Now, I have to say that I disagree when he says that "BBC bias doesn't really come in the form of reporting", as it quite often does precisely that (as we've been saying here and elsewhere for years).
Also, I don't think that fear of the fear of tackling the "vulgar and peripheral" (Euroscepticsm, concern about immigration etc) is confined just to the upper echelons of the BBC. I think it's pretty pervasive.
But, yes, the BBC hates being complained to (and complained about). It hates upsetting certain lobby groups, interests and communities. So there may be some truth to Fraser's fearful bureaucracy point.
He then goes on to make a point that - having seen quite a bit of the BBC's coverage of Benefits Street certainly rings true:
Dorothy Byrne, [Channel 4's] current affairs chief, commissions her documentaries by asking: “where’s the fight? And how can we join it?” She likes to walk into the fire, and Ch4 so with Benefits St. The pro-welfare camp went ballistic, the row escalated to a degree never before witnesses. The BBC ran discussions asking how Benefits St was ever allowed on air. All it did was let the camera roll –
"The BBC ran discussions asking how Benefits St was ever allowed on air"? Yes, they certainly did - from Newsnight to The One Show. And by doing so they weren't just showing a reluctance to tackle the subject on their own part, they were showing a downright disdain for another broadcaster for daring to do so. That's more than just self-protecting fear. That's bias.
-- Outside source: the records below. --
(** One turn of the loop: a component's nanoseconds and the rest. *)
Definition parse_component (s : string) : option (Z * string) :=
  match s with
  | EmptyString => None
  | String c _ =>
      if negb (starts_number c) then None
      else
        '(v, f, scale, s) ← parse_number s;
        let '(u, rest) := take_unit s in
        if (u =? "")%string then None
        else
          unit ← unitMap u;
          if 2 ^ 63 `div` unit <? v then None
          else
            let v := v * unit in
            let v := if 0 <? f then v + f64_to_int (f64_mul (f64_of_int f) (f64_div (f64_of_int unit) scale)) else v in
            if 2 ^ 63 <? v then None else Some (v, rest)
  end.

Fixpoint parse_components (fuel : nat) (d : Z) (s : string) : option Z :=
  match s with
  | EmptyString => Some d
  | _ =>
      match fuel with
      | O => None
      | S fuel =>
          '(v, rest) ← parse_component s;
          if 2 ^ 63 <? d + v then None else parse_components fuel (d + v) rest
      end
  end.

(** [time.ParseDuration]; [None] for any error. *)
Definition ParseDuration (s : string) : option Z :=
  let '(neg, s) :=
    match s with
    | String c s' => if (c =? "-")%char then (true, s') else if (c =? "+")%char then (false, s') else (false, s)
    | EmptyString => (false, s)
    end in
  if (s =? "0")%string then Some 0
  else if (s =? "")%string then None
  else
    d ← parse_components (String.length s) 0 s;
    if neg then Some (- d) else if 2 ^ 63 - 1 <? d then None else Some d.

(** [Duration.UnmarshalYAML] of a node: whether it is a scalar, its tag and
    its value. *)
Inductive text_error := NotScalar | NoUnit | Invalid | Negative.

Definition Duration_UnmarshalYAML (scalar : bool) (tag value : string) : result text_error Z :=
  if negb scalar then Err NotScalar
  else if (tag =? "!!int")%string || (tag =? "!!float")%string then Err NoUnit
  else match ParseDuration (TrimSpace value) with
       | None => Err Invalid
       | Some v => if v <? 0 then Err Negative else Ok v
       end.

(** ** Digits *)

Lemma digit_digit_char d : 0 ≤ d < 10 → digit (digit_char d) = Some d.
Proof.
  intros H. assert (d = 0 ∨ d = 1 ∨ d = 2 ∨ d = 3 ∨ d = 4 ∨ d = 5 ∨ d = 6 ∨ d = 7 ∨ d = 8 ∨ d = 9) by lia.
  naive_solver.
Qed.

(** No digit follows. *)
Definition ends_number (s : string) : Prop := match s with String c _ => digit c = None | EmptyString => True end.

Lemma leadingInt_end x s : ends_number s → leadingInt x s = Some (x, s).
Proof. destruct s as [|c s]; [done|]. cbn. by intros ->. Qed.

Lemma leadingInt_digit x d s : 0 ≤ x → 0 ≤ d < 10 → x * 10 + d ≤ 2 ^ 63 →
  leadingInt x (String (digit_char d) s) = leadingInt (x * 10 + d) s.
Proof.
  intros Hx Hd H. cbn [leadingInt]. rewrite digit_digit_char by done.
  destruct (Z.ltb_spec (2 ^ 63 `div` 10) x) as [Hlt|_].
  { assert (2 ^ 63 `div` 10 = 922337203685477580) as E by done. rewrite E in Hlt. lia. }
  destruct (Z.ltb_spec (2 ^ 63) (x * 10 + d)); [lia|done].
Qed.

Lemma leadingInt_digits fuel v buf : 0 ≤ v < 10 ^ Z.of_nat fuel → v ≤ 2 ^ 63 →
  leadingInt 0 (fmt_digits fuel v buf) = leadingInt v buf.
Proof.
  revert v buf. induction fuel as [|fuel IH]; intros v buf Hv Hm; cbn [fmt_digits].
  - by replace v with 0 by lia.
  - destruct (Z.eqb_spec v 0) as [->|Hn]; [done|].
    pose proof (Z.mod_pos_bound v 10). pose proof (Z.div_mod v 10).
    rewrite IH; [|split; [apply Z.div_pos; lia|]|].
    + rewrite leadingInt_digit; [|apply Z.div_pos; lia|lia|lia]. f_equal. lia.
    + apply Z.div_lt_upper_bound; [lia|]. rewrite Nat2Z.inj_succ, Z.pow_succ_r in Hv by lia. lia.
    + lia.
Qed.

Lemma leadingInt_fmtInt v buf : 0 ≤ v ≤ 2 ^ 63 → ends_number buf → leadingInt 0 (fmtInt v buf) = Some (v, buf).
Proof.
  intros Hv Hb. unfold fmtInt. destruct (Z.eqb_spec v 0) as [->|Hn].
  - change "0"%char with (digit_char 0). rewrite leadingInt_digit by lia. by apply leadingInt_end.
  - rewrite leadingInt_digits; [by apply leadingInt_end|split; [lia|]|lia]. change (10 ^ Z.of_nat 20) with 100000000000000000000. lia.
Qed.

(** ** Fractions *)

(** [q] digits of [w] before [buf], leading zeros included. *)
Fixpoint fixed (q : nat) (w : Z) (buf : string) : string :=
  match q with O => buf | S q => fixed q (w `div` 10) (String (digit_char (w `mod` 10)) buf) end.

Lemma fmtFrac_print q w buf : 0 ≤ w → fmtFrac q true w buf = (String "." (fixed q w buf), w `div` 10 ^ Z.of_nat q).
Proof.
  revert w buf. induction q as [|q IH]; intros w buf Hw; cbn [fmtFrac fixed orb]; [by rewrite Z.div_1_r|].
  rewrite IH by (apply Z.div_pos; lia). f_equal.
  rewrite Z.div_div by lia. f_equal. rewrite Nat2Z.inj_succ, Z.pow_succ_r by lia. done.
Qed.

(** A fraction that is not zero is written up to its last digit that is not. *)
Lemma fmtFrac_spec prec v buf : 0 ≤ v →
  (v `mod` 10 ^ Z.of_nat prec = 0 ∧ fmtFrac prec false v buf = (buf, v `div` 10 ^ Z.of_nat prec))
  ∨ ∃ q w, (1 ≤ q ≤ prec)%nat ∧ 0 ≤ w ∧ w `mod` 10 ≠ 0
      ∧ v `mod` 10 ^ Z.of_nat prec = w `mod` 10 ^ Z.of_nat q * 10 ^ Z.of_nat (prec - q)
      ∧ fmtFrac prec false v buf = (String "." (fixed q w buf), v `div` 10 ^ Z.of_nat prec).
Proof.
  revert v. induction prec as [|prec IH]; intros v Hv.
  { left. rewrite Z.mod_1_r, Z.div_1_r. done. }
  cbn [fmtFrac orb]. assert (Hd : v `div` 10 ^ Z.of_nat (S prec) = v `div` 10 `div` 10 ^ Z.of_nat prec).
  { rewrite Z.div_div, Nat2Z.inj_succ, Z.pow_succ_r by lia. done. }
  assert (Hm : v `mod` 10 ^ Z.of_nat (S prec) = v `mod` 10 + 10 * ((v `div` 10) `mod` 10 ^ Z.of_nat prec)).
  { rewrite Nat2Z.inj_succ, Z.pow_succ_r by lia. apply Z.rem_mul_r; lia. }
  destruct (Z.eqb_spec (v `mod` 10) 0) as [E|E]; cbn [negb].
  - destruct (IH (v `div` 10)) as [[Hz ->]|(q & w & Hq & Hw & Hn & Hf & ->)]; [apply Z.div_pos; lia|left|right].
    + rewrite Hd, Hm. split; [lia|done].
    + exists q, w. split_and!; [lia|lia|done|done| |by rewrite Hd]. rewrite Hm, E, Hf.
      replace (S prec - q)%nat with (S (prec - q)) by lia. rewrite (Nat2Z.inj_succ (prec - q)), Z.pow_succ_r by lia. lia.
  - right. exists (S prec), v. rewrite fmtFrac_print by (apply Z.div_pos; lia). split_and!; [lia|lia|done|done| |by rewrite Hd].
    rewrite Nat.sub_diag. lia.
Qed.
Incidentally, just about the most common recurring feature of BBC Twitter feeds - even from BBC reporters who usually steer clear of saying controversial things - is the almost unstoppable urge that BBC tweeters have for tweeting or retweeting digs at their rivals - usually the Daily Mail or the Telegraph or Sky News or ITV. They just don't seem able to resist doing so.
Anyhow, back to Fraser Nelson, who then draws his points together:
Benefits St did what many public service documentaries aspire to do but few ever achieve: it actually changed the conversation. The BBC would never tread on such territory. If it wasn’t for Ch4, gritty social documentaries of this type would never be made. Benefits St would never have been made. The Great Global Warming Swindle would never have been made.
And neither, I might add, would Undercover Mosque (and its follow-ups).
One of the most popular comments (posted early) puts a counter-point though:
They weren't so brave with Tom Holland's documentary "Islam: The Untold Story" in 2012, pulling a screening for historians after threats were made.
...which is certainly true. Under the face of numerous threats of violence, including death threats, they did indeed withdraw it.
However, that they were willing to broadcast it in the first place says something about Channel 4. The BBC would never have commissioned it, never mind broadcast it. They only ever seem to broadcast such programmes if they relate to the 'safer' religions - like Dr Francesca Stavrakopoulou's Bible's Buried Secrets (which seemed to go out of its way to annoy Jewish - especially Israeli - believers). No landmark series seeking to debunk Islamic history is ever likely to emerge from the bowels of Broadcasting House.
Finally,
Next week, Ch4 will play another blinder – Dispatches will release a film about Isis that James Delingpole thinks stands on a par with John Pilger’s expose about Cambodia’s killing fields. In his words, it’s “television at its most unmissable.”. And served up by by Ch4, a hugely successful public service that widens the parameters of debate and costs the taxpayer nothing.
And indeed it doesn't. The funding status of Channel 4 remains confusing to some people though. Simply put, it's a publicly owned, not-for-profit broadcaster funded solely from commercial revenues but with public service broadcasting obligations.
I've long thought Channel 4 has a much better record of addressing issues of the moment. It has exposed extremist Mosques before the BBC dared tackle the subject.